What is your earliest memory?
Waking up to four concrete walls, the smell of plywood furniture, an old mattress and a grass-weave mat on the floor still warm, elbowing off the ground and steping out into a hall suddenly bathed with sunlight pouring in from the corridor like a running tap.
At that exact moment, chopped garlic hitting the hot, oiled wok, the sizzle, aroma, and hiss from the kitchen arousing the sudden clear knowledge of 6 o’clock and of hunger.
Unnoticed, walking to the grilled door, peering through the bars, staring at the pots in the corridors full of jasmine shrubs which are beginning to perfume the darkening air.
Tell us more about your childhood home.
A three-room apartment in an apartment block which no longer exists. Long common corridors, neighbouring units lined up row after row piled ten storeys high, faced off with an identical twin.
Eight floors down, a common open area between apartment slabs, paved with concrete. Chipped and grimy marble seats surrounding a table engraved with a permanent chess board. Erratic plots of green, each governed by a rain tree. Children used to play down there in open view of the surrounding blocks with other children in the neighbourhood, whose names they never knew.

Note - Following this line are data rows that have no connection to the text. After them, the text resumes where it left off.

(* ===== verification/Duplicate.v ===== *)
(** * Channel duplication (api/studio/channel/setting.py, lines 74-360)

    [duplicate_channel] copies the ChannelInfo, Channel and PublishChannel
    of a channel the caller owns, then walks the source's
    [outline_content] blob and, for each node whose outline still exists,
    inserts a copy under the new parent and rebuilds a blob for the copy;
    it ends with the FreeAccess settings, the tiers and the coupons. One
    definition per loop body, innermost first; the loops thread the list
    the body appends to. No step is wrapped in [try]: the first exception
    ends the request with everything inserted so far left in place.

    Several constructor calls read an attribute the models do not have
    ([source_section_content.url] and the like, lines 164, 187, 212, 281):
    pydantic raises [AttributeError] there. [QuizOutline(...)] is called
    without its required [quiz_count] (line 261). The [count=] keyword
    given to [ActivityOutline] and [LessonOutline] names no field and is
    dropped, so their counters take their defaults. *)

From S2P Require Import Prelude ObjectId PySort Json Documents Aggregate Settings.

(** [obj.attr] on a pydantic model without that field *)
Definition no_attribute (cls attr : string) : exn :=
  PyException "AttributeError" ("'" +:+ cls +:+ "' object has no attribute '" +:+ attr +:+ "'").

(** [j[k]] on a JSON value, in a handler *)
Definition item (j : json) (k : string) : PyM DB json := lift_exn (py_item j k).

(** [Model.find_one({"_id": PydanticObjectId(j)})] *)
Definition find_by_json_id {D} `{Document D} (j : json) : PyM DB (option (oid * D)) :=
  i ← to_oid_json j;
  find_one (D:=D) (fun k _ => N.eqb k i).

(** Lines 220-294: one lesson or quiz item of an activity. *)
Definition dup_content (new_activity_id : string) (acc : list json) (content : json) : PyM DB (list json) :=
  ty ← lift_exn (py_get content "type" JNull);
  match ty with
  | JStr "lesson" =>
      cid ← item content "id";
      src ← find_by_json_id (D:=LessonOutline.t) cid;
      match src with
      | None => mret acc
      | Some (_, lo) =>
          let nlo := LessonOutline.mk new_activity_id (LessonOutline.name lo) (LessonOutline.order lo) (Some 0) in
          nli ← insert nlo;
          let new_lesson_outline_id := oid_str nli in
          src_lesson ← find_one (D:=Lesson.t) (fun _ l => json_is_str (Lesson.lesson_outline_id l) cid);
          (match src_lesson with
           | Some (_, l) =>
               insert (Lesson.mk new_lesson_outline_id (Lesson.lesson_type l) (Lesson.text l)
                         (Lesson.file_ids l) (Lesson.question_lesson l) (Lesson.order l)
                         (Lesson.is_launched l) (Lesson.is_free l));; mret tt
           | None => mret tt
           end : PyM DB unit);;
          name ← item content "name"; order ← item content "order"; count ← item content "count";
          mret (acc ++ [JDict [("id", JStr new_lesson_outline_id); ("name", name); ("order", order);
                               ("count", count); ("type", JStr "lesson")]])
      end
  | JStr "quiz" =>
      cid ← item content "id";
      src ← find_by_json_id (D:=QuizOutline.t) cid;
      match src with
      | None => mret acc
      | Some _ => raise (missing_field "QuizOutline" "quiz_count")
      end
  | _ => mret acc
  end.

(** Lines 193-301: one activity of a unit. *)
Definition dup_activity (new_unit_id : string) (acc : list json) (activity : json) : PyM DB (list json) :=
  aid ← item activity "id";
  src ← find_by_json_id (D:=ActivityOutline.t) aid;
  match src with
  | None => mret acc
  | Some (_, ao) =>
      let nao := ActivityOutline.mk new_unit_id (ActivityOutline.name ao) (ActivityOutline.order ao)
                   (Some 0) (ActivityOutline.percentage ao) in
      nai ← insert nao;
      let new_activity_id := oid_str nai in
      src_content ← find_one (D:=Activity.t) (fun _ a => json_is_str (Activity.activity_outline_id a) aid);
      match src_content with
      | Some _ => raise (no_attribute "Activity" "url")
      | None =>
          new_content ← py_fold_get activity "content" (dup_content new_activity_id) [];
          name ← item activity "name"; order ← item activity "order";
          mret (acc ++ [JDict [("id", JStr new_activity_id); ("name", name); ("order", order);
                               ("content", JList new_content)]])
      end
  end.

(** Lines 170-308: one unit of a section. *)
Definition dup_unit (new_section_id : string) (acc : list json) (unit_ : json) : PyM DB (list json) :=
  uid_ ← item unit_ "id";
  src ← find_by_json_id (D:=UnitOutline.t) uid_;
  match src with
  | None => mret acc
  | Some (_, uo) =>
      let nuo := UnitOutline.mk new_section_id (UnitOutline.name uo) (UnitOutline.order uo) in
      nui ← insert nuo;
      let new_unit_id := oid_str nui in
      src_content ← find_one (D:=Unit.t) (fun _ u => json_is_str (Unit.unit_outline_id u) uid_);
      match src_content with
      | Some _ => raise (no_attribute "Unit" "url")
      | None =>
          new_activities ← py_fold_get unit_ "activities" (dup_activity new_unit_id) [];
          name ← item unit_ "name"; order ← item unit_ "order";
          mret (acc ++ [JDict [("id", JStr new_unit_id); ("name", name); ("order", order);
                               ("activities", JList new_activities)]])
      end
  end.

(** Lines 146-315: one section of the blob. *)
Definition dup_section (new_channel_id : string) (acc : list json) (section : json) : PyM DB (list json) :=
  sid ← item section "id";
  src ← find_by_json_id (D:=SectionOutline.t) sid;
  match src with
  | None => mret acc
  | Some (_, so) =>
      let nso := SectionOutline.mk new_channel_id (SectionOutline.name so) (SectionOutline.order so) in
      nsi ← insert nso;
      let new_section_id := oid_str nsi in
      src_content ← find_one (D:=Section.t) (fun _ c => json_is_str (Section.section_outline_id c) sid);
      match src_content with
      | Some _ => raise (no_attribute "Section" "url")
      | None =>
          new_units ← py_fold_get section "units" (dup_unit new_section_id) [];
          name ← item section "name"; order ← item section "order";
          mret (acc ++ [JDict [("id", JStr new_section_id); ("name", name); ("order", order);
                               ("units", JList new_units)]])
      end
  end.

(** Lines 321-358: the FreeAccess settings, the tiers and the coupons. *)
Definition dup_settings (channel_id new_channel_id : string) : PyM DB unit :=
  source_fa ← find_one (D:=FreeAccess.t) (fun _ f => field_is (FreeAccess.channel_id f) channel_id);
  (match source_fa with
   | Some (_, fa) =>
       insert (FreeAccess.mk new_channel_id (FreeAccess.percentage fa)
                 (FreeAccess.precentage_outline fa) (FreeAccess.free_activities fa));; mret tt
   | None => mret tt
   end : PyM DB unit);;
  tiers ← find (D:=Tier.t) (fun _ t => field_is (Tier.channel_id t) channel_id);
  py_mapM (fun p => let t := p.2 in
             insert (Tier.mk new_channel_id (Tier.name t) (Tier.price t) (Tier.capacity t)
                       (Tier.billing_cycle t) (Tier.features t))) tiers;;
  coupons ← find (D:=Coupon.t) (fun _ c => field_is (Coupon.channel_id c) channel_id);
  py_mapM (fun p => let c := p.2 in
             insert (Coupon.mk new_channel_id ("COPY_" +:+ Coupon.code c) (Coupon.discount_type c)
                       (Coupon.discount_value c) (Coupon.max_uses c) (Coupon.expires_at c)
                       (Coupon.is_active c))) coupons;;
  mret tt.

(** Lines 74-360. *)
Definition duplicate_channel (now : datetime) (channel_id user_id : string) : PyM DB (oid * ChannelInfo.t) :=
  ci ← to_oid channel_id;
  source_info ← find_one (D:=ChannelInfo.t) (fun i _ => N.eqb i ci);
  match source_info with
  | None => not_found "Source channel not found"
  | Some (_, info) =>
      u ← to_oid user_id;
      source ← find_one (D:=Channel.t) (fun _ c => field_is (Channel.channel_id c) channel_id &&
                                                   N.eqb (Channel.user_id c) u);
      match source with
      | None => not_found "Source channel not found or access denied"
      | Some (_, sc) =>
          let new_info := ChannelInfo.mk user_id ("Copy of " +:+ ChannelInfo.name info)
                            (ChannelInfo.description info) (ChannelInfo.primary_language info)
                            (ChannelInfo.target_language info) (ChannelInfo.avatar_file_id info)
                            (ChannelInfo.cover_image_file_id info) in
          ni ← insert new_info;
          let new_channel_id := oid_str ni in
          u' ← to_oid user_id;
          description ← require_str "Channel" "description" (ChannelInfo.description new_info);
          let new_channel outline :=
            Channel.mk u' (ChannelInfo.name new_info) new_channel_id description
              (Channel.section_count sc) (Channel.unit_count sc) (Channel.activity_count sc)
              (Channel.lesson_count sc) (Channel.quiz_count sc) (Channel.question_count sc)
              (Channel.total_lesson_quiz_count sc) 0
              (ChannelInfo.primary_language info) (ChannelInfo.target_language info)
              (ChannelInfo.avatar_file_id info) (ChannelInfo.cover_image_file_id info)
              (Some false) None now (JDict [("sections", JList outline)]) in
          nc ← insert (new_channel []);
          insert (PublishChannel.mk user_id new_channel_id (Some false) None);;
          new_outline ← py_fold_get (Channel.outline_content sc) "sections" (dup_section new_channel_id) [];
          save nc (new_channel new_outline);;
          dup_settings channel_id new_channel_id;;
          mret (ni, new_info)
      end
  end.

(** (C13) Copying a section of the outline blob whose outline document
    exists and which has a Section content document always fails: the
    outline copy is inserted, then [source_section_content.url] raises
    [AttributeError], so [duplicate_channel] cannot copy any channel with
    authored section content and leaves a partial copy behind. *)
Theorem dup_section_with_content_raises db ncid acc section s i j so content :
  py_item section "id" = inr (JStr s) -> parse_oid s = Some i ->
  find_one_in (D:=SectionOutline.t) db (fun k _ => N.eqb k i) = Some (j, so) ->
  find_one_in (D:=Section.t) db (fun _ c => field_is (Section.section_outline_id c) s) = Some content ->
  dup_section ncid acc section db =
    (inl (no_attribute "Section" "url"),
     snd (insert (SectionOutline.mk ncid (SectionOutline.name so) (SectionOutline.order so)) db)).
Proof.
  intros Hid Hs Hso Hc. unfold dup_section, item, find_by_json_id, to_oid_json, to_oid, lift_exn.
  rewrite Hid. pyrun. rewrite Hs. pyrun. rewrite Hso. pyrun.
  change (mkDB _ _) with (snd (insert (SectionOutline.mk ncid (SectionOutline.name so) (SectionOutline.order so)) db)).
  rewrite find_one_in_insert_other by classes_disjoint. unfold field_is in Hc. by rewrite Hc.
Qed.

Definition demo_section : Section.t := Section.mk (oid_str 3%N) "Intro" "About Python" None.
(** The demo store of [Aggregate.v] with a channel description and a
    Section document for its section outline. *)
Definition demo_sec_db : DB := mkDB
  ((1%N, DChannelInfo (ChannelInfo.mk (oid_str 7%N) "Python" (Some "") (Some "en") None None None))
     :: tail demo_db.(docs) ++ [(8%N, DSection demo_section)]) 9%N.
(** The store after the aggregation has written the outline blob. *)
Definition demo_sec_final : DB := final (get_channel_content_outline_stats demo_cid demo_uid) demo_sec_db.

Lemma dup_section_with_content_raises_witness :
  dup_section (oid_str 9%N) [] (JDict [("id", JStr (oid_str 3%N))]) demo_sec_final =
    (inl (no_attribute "Section" "url"),
     snd (insert (SectionOutline.mk (oid_str 9%N) "Intro" 1) demo_sec_final)) /\
  outcome (duplicate_channel 1000 demo_cid demo_uid) demo_sec_final = inl (no_attribute "Section" "url") /\
  map (fun p => ChannelInfo.name p.2)
      (collection (D:=ChannelInfo.t) (final (duplicate_channel 1000 demo_cid demo_uid) demo_sec_final)) =
    ["Python"; "Copy of Python"].
Proof.
  split; [|split; vm_compute; reflexivity].
  apply (dup_section_with_content_raises demo_sec_final (oid_str 9%N) [] _ (oid_str 3%N) 3%N 3%N
           (SectionOutline.mk (oid_str 1%N) "Intro" 1) (8%N, demo_section)); vm_compute; reflexivity.
Defined.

Being children, we never found out where we lived, who our families were, what language we were supposed to speak apart from the language of play: long afternoons in the shade of those concrete blocks, running, shouting, falling grazing knees, laughing, crying. Likewise, avoiding the road, inspecting trees, killing ants, drawing lines, losing shuttlecocks, borrowing them, sharing instruments in the serious enterprise of getting the game going, until the inevitable shout from on high, the call to come home for dinner resonating down from the eighth floor.